House Bill 1187, whose primary sponsor is Rep. Keith Kempenich, R-Bowman, is a naked attempt by a handful of legislators to override the executive function of the North Dakota Industrial Commission, comprised of the governor, attorney general and agriculture commissioner, all elected by voters statewide. Members of the Industrial Commission — after lengthy consideration and input from industry and the public — imposed regulations that will force industry to curb the massive, wasteful flaring of natural gas and to make crude oil less explosive.
Kempenich, in trying to justify his sweeping bid to weaken executive authority, complains that the Legislature was “left out of the loop” in decisions that are squarely before the North Dakota Industrial Commission as ultimate overseers of oil and gas. He glibly dismissed the flaring reduction goals — standards based on lengthy testimony with considerable input from industry — as “arbitrary,” and wants to make them go through a rule-making process that would involve lawmakers.
Where is the public clamor to roll back gas flaring?

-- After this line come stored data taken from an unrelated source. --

Lemma canon_phase_spec nVars t1 store P0 n :
  nVars <= 31 -> is_tt nVars t1 -> is_word P0 -> counted nVars t1 store n ->
  (forall i, i < nVars -> Z.testbit P0 (Z.of_nat i) = false) ->
  let '(t2, store2, P) := canon_phase nVars t1 store P0 in
  is_tt nVars t2 /\ is_word P /\ counted nVars t2 store2 n /\
  Z.testbit P (Z.of_nat nVars) = Z.testbit P0 (Z.of_nat nVars) /\
  (forall v, v < nVars -> (cof_count nVars t2 v true <= cof_count nVars t2 v false)%Z) /\
  (forall m m', m < nmint nVars -> m' < nmint nVars -> phase_of nVars P m m' -> tbit t2 m = tbit t1 m').
Proof.
  intros Hn Ht HP0 Hc H0. unfold canon_phase. set (body := fun i _ => _).
  set (Inv := fun k (s : list Z * list Z * Z) => let '(t2, store2, P) := s in
    is_tt nVars t2 /\ is_word P /\ counted nVars t2 store2 n /\
    (forall i, k <= i -> Z.testbit P (Z.of_nat i) = Z.testbit P0 (Z.of_nat i)) /\
    (forall v, v < k -> (cof_count nVars t2 v true <= cof_count nVars t2 v false)%Z) /\
    (forall m m', m < nmint nVars -> m' < nmint nVars -> phase_of nVars P m m' -> tbit t2 m = tbit t1 m')).
  assert (Inv nVars (for_up nVars body (t1, store, P0))) as H.
  - apply for_up_ind.
    + split; [done|]. split; [done|]. split; [done|]. split; [done|]. split; [lia|].
      intros m m' Hm Hm' Hp. f_equal. apply Nat.bits_inj. intros i. rewrite Hp.
      destruct (Nat.ltb_spec i nVars); cbn; [rewrite H0 by done|]; by rewrite xorb_false_r.
    + intros i [[t2 st] P] Hi (H1 & H2 & (H3 & H4 & H5) & H6 & H7 & H8). unfold body.
      assert (st.[2 * i + 0] = cof_count nVars t2 i false) as E0 by apply (H5 i false Hi).
      assert (st.[2 * i + 1] = cof_count nVars t2 i true) as E1 by apply (H5 i true Hi).
      destruct (Z.leb_spec st.[2 * i + 1] st.[2 * i + 0]) as [Hle|Hgt].
      * split; [done|]. split; [done|]. split; [done|]. split; [auto with lia|]. split; [|done].
        intros v Hv. destruct (decide (v = i)) as [-> | ]; [lia|apply H7; lia].
      * assert (forall j, Z.testbit (P ||| (1 <<< i)) (Z.of_nat j) = (j =? i) || Z.testbit P (Z.of_nat j)) as HP
          by (intros j; rewrite Z.lor_spec, testbit_pow by lia; apply orb_comm).
        split; [auto with words|]. split; [auto with words|]. split; [|split; [|split]].
        -- split; [by rewrite !length_wr|]. split; [by rewrite total_ChangePhase|].
           intros v c Hv. rewrite count_ChangePhase by done. destruct (Nat.eqb_spec i v) as [<- | Hne].
           ++ destruct c; cbn [Nat.b2n xorb]; rdwr; done.
           ++ rewrite xorb_false_l, <- H5 by done. destruct c; cbn [Nat.b2n]; rdwr; done.
        -- intros j Hj. rewrite HP. destruct (Nat.eqb_spec j i); [lia|]. apply H6. lia.
        -- intros v Hv. rewrite !count_ChangePhase by done.
           destruct (Nat.eqb_spec i v) as [<- | Hne]; [cbn [xorb]; lia|]. apply H7. lia.
        -- intros m m' Hm Hm' Hp. rewrite tbit_ChangePhase_flip by (done || apply H1).
           apply H8; [apply flip_lt; [done|lia]|done|]. intros j. rewrite (Hp j), HP, testbit_flip.
           rewrite (Nat.eqb_sym i j). destruct (Nat.eqb_spec j i) as [-> | ]; cbn [orb].
           ++ rewrite H6, H0, (proj2 (Nat.ltb_lt i nVars)) by lia. by destruct (Nat.testbit m i).
           ++ by rewrite xorb_false_r.
  - destruct (for_up nVars body _) as [[t2 st] P]. destruct H as (H1 & H2 & H3 & H4 & H5 & H6).
    split; [done|]. split; [done|]. split; [done|]. split; [by apply H4|]. done.
Qed.

(** ** Sorting *)

Lemma pos_mask x b : is_word x -> b < 32 -> (0 <? (x &&& (1 <<< b)))%Z = Z.testbit x (Z.of_nat b).
Proof.
  intros Hx Hb. pose proof (mask_bit x b Hb) as H.
  assert (0 <= (x &&& (1 <<< b)))%Z by (apply Z.land_nonneg; left; apply Hx).
  destruct (Z.testbit x (Z.of_nat b)).
  - apply Z.ltb_lt. apply Z.eqb_neq in H. lia.
  - apply Z.ltb_ge. apply Z.eqb_eq in H. lia.
Qed.

Lemma swap_phase_bits P i j :
  is_word P -> S i < 32 ->
  Z.testbit (if negb (eqb (0 <? (P &&& (1 <<< i)))%Z (0 <? (P &&& (1 <<< (i + 1))))%Z)
    then ((P ^^^ (1 <<< i)) ^^^ (1 <<< (i + 1)))%Z else P) (Z.of_nat j) = Z.testbit P (Z.of_nat (tr i j)).
Proof.
  intros HP Hi. rewrite !pos_mask, Nat.add_1_r by (done || lia).
  destruct (negb _) eqn:E.
  - rewrite !Z.lxor_spec, !testbit_pow by lia. unfold tr.
    destruct (Nat.eqb_spec j i) as [-> | ].
    + destruct (Nat.eqb_spec i (S i)); [lia|]. by destruct (Z.testbit P (Z.of_nat i)), (Z.testbit P (Z.of_nat (S i))).
    + destruct (Nat.eqb_spec j (S i)) as [-> | ]; [|by rewrite !xorb_false_r].
      by destruct (Z.testbit P (Z.of_nat i)), (Z.testbit P (Z.of_nat (S i))).
  - unfold tr. destruct (Nat.eqb_spec j i) as [-> | ].
    + by destruct (Z.testbit P (Z.of_nat i)), (Z.testbit P (Z.of_nat (S i))).
    + destruct (Nat.eqb_spec j (S i)) as [-> | ]; [|done].
      by destruct (Z.testbit P (Z.of_nat i)), (Z.testbit P (Z.of_nat (S i))).
Qed.

Section sorting.
Context (nVars : nat) (t2 : list Z) (P2 n : Z) (Hn : nVars <= 31).

Definition canon_inv (s : canon) : Prop :=
  is_word (c_phase s) /\ nVars <= length (c_perm s) /\
  counted nVars (a_in (c_arr s)) (c_store s) n /\
  (forall v, v < nVars ->
     (cof_count nVars (a_in (c_arr s)) v true <= cof_count nVars (a_in (c_arr s)) v false)%Z) /\
  exists f, moved nVars t2 (c_arr s) f /\
    (forall x, x < nVars -> (c_perm s).[f x] = Z.of_nat x) /\
    (forall x, Z.testbit (c_phase s) (Z.of_nat (f x)) = Z.testbit P2 (Z.of_nat x)).

(** Two counters of neighbours exchanged. *)
Lemma rd_store_exchange st i v c :
  2 * nVars <= length st -> S i < nVars -> v < nVars ->
  (c_store (canon_step nVars i {| c_arr := {| a_out := []; a_in := []; a_counter := 0 |};
     c_perm := []; c_store := st; c_phase := 0 |})).[2 * v + Nat.b2n c] = st.[2 * tr i v + Nat.b2n c].
Proof using Hn.
  intros Hl Hi Hv. cbn [canon_step c_store]. unfold tr.
  replace (2 * (i + 1)) with (2 * i + 2) by lia.
  destruct (Nat.eqb_spec v i) as [-> | ]; [|destruct (Nat.eqb_spec v (S i)) as [-> | ]];
    destruct c; cbn [Nat.b2n]; rewrite ?Nat.add_0_r;
    try replace (2 * S i) with (2 * i + 2) by lia;
    try replace (2 * i + 2 + 1) with (2 * i + 3) by lia; rdwr; done.
Qed.

Lemma canon_step_inv i s :
  canon_inv s -> S i < nVars ->
  canon_inv (canon_step nVars i s) /\
  forall v c, v < nVars -> (c_store (canon_step nVars i s)).[2 * v + Nat.b2n c] = (c_store s).[2 * tr i v + Nat.b2n c].
Proof using Hn.
  intros (H1 & H2 & (H3 & H4 & H5) & H6 & f & Hf & Hp & Hph) Hi.
  assert (forall v c, v < nVars -> (c_store (canon_step nVars i s)).[2 * v + Nat.b2n c]
    = (c_store s).[2 * tr i v + Nat.b2n c]) as Hst
    by (intros; by apply rd_store_exchange).
  assert (is_tt nVars (a_in (c_arr s))) as Hin by apply Hf.
  assert (is_tt nVars (a_out (c_arr s))) as Hout by apply Hf.
  split; [|done]. unfold canon_inv, counted.
  split; [|split; [|split; [split; [|split]|split]]]; cbn [canon_step c_store c_arr c_perm c_phase swap_step a_in].
  - case_match; auto with words.
  - by rewrite !length_wr.
  - by rewrite !length_wr.
  - by rewrite total_Swap.
  - intros v c Hv. specialize (Hst v c Hv). cbn [canon_step c_store] in Hst. rewrite Hst, count_Swap by done.
    apply H5, tr_lt; lia.
  - intros v Hv. rewrite !count_Swap by done. apply H6, tr_lt; lia.
  - exists (fun x => tr i (f x)). split; [by apply moved_swap|]. split.
    + intros x Hx. cbn [canon_step c_perm]. rewrite rd_exchange, tr_tr by lia. auto.
    + intros x. cbn [canon_step c_phase]. rewrite swap_phase_bits, tr_tr by (done || lia). auto.
Qed.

Halting progress on reducing flaring would cost an estimated $18.8 million per biennium in lost revenues. The state’s top staff regulator has said reaching the next tier of flaring reduction goals will be a “real stretch,” but officials say the Industrial Commission has leeway to grant flexibility in implementing its order, if deemed reasonable.
Where is the public outcry for softening standards to reduce the volatility of explosive Bakken crude oil? Not in Casselton, which last year dodged a massive explosion after an oil train derailment near the town. The order to “condition” oil before shipment carries an estimated cost of just 10 cents per barrel. But failure by the state to make oil safer for shipment could trigger more costly federal regulations that also could deprive the state of $93 million in revenues over a two-year budget cycle.
There is, of course, no public outcry to reverse either of these orders and send them through a legislative sideshow. Instead, Kempenich and his legislative accomplices have their ears attuned to the oil industry, which wants to exploit the drop in oil prices as an excuse to roll back sound regulations. The stewardship of North Dakota’s natural resources — and especially the safety of its citizens — shouldn’t be put in jeopardy. Lawmakers should kill Kempenich’s boondoggle.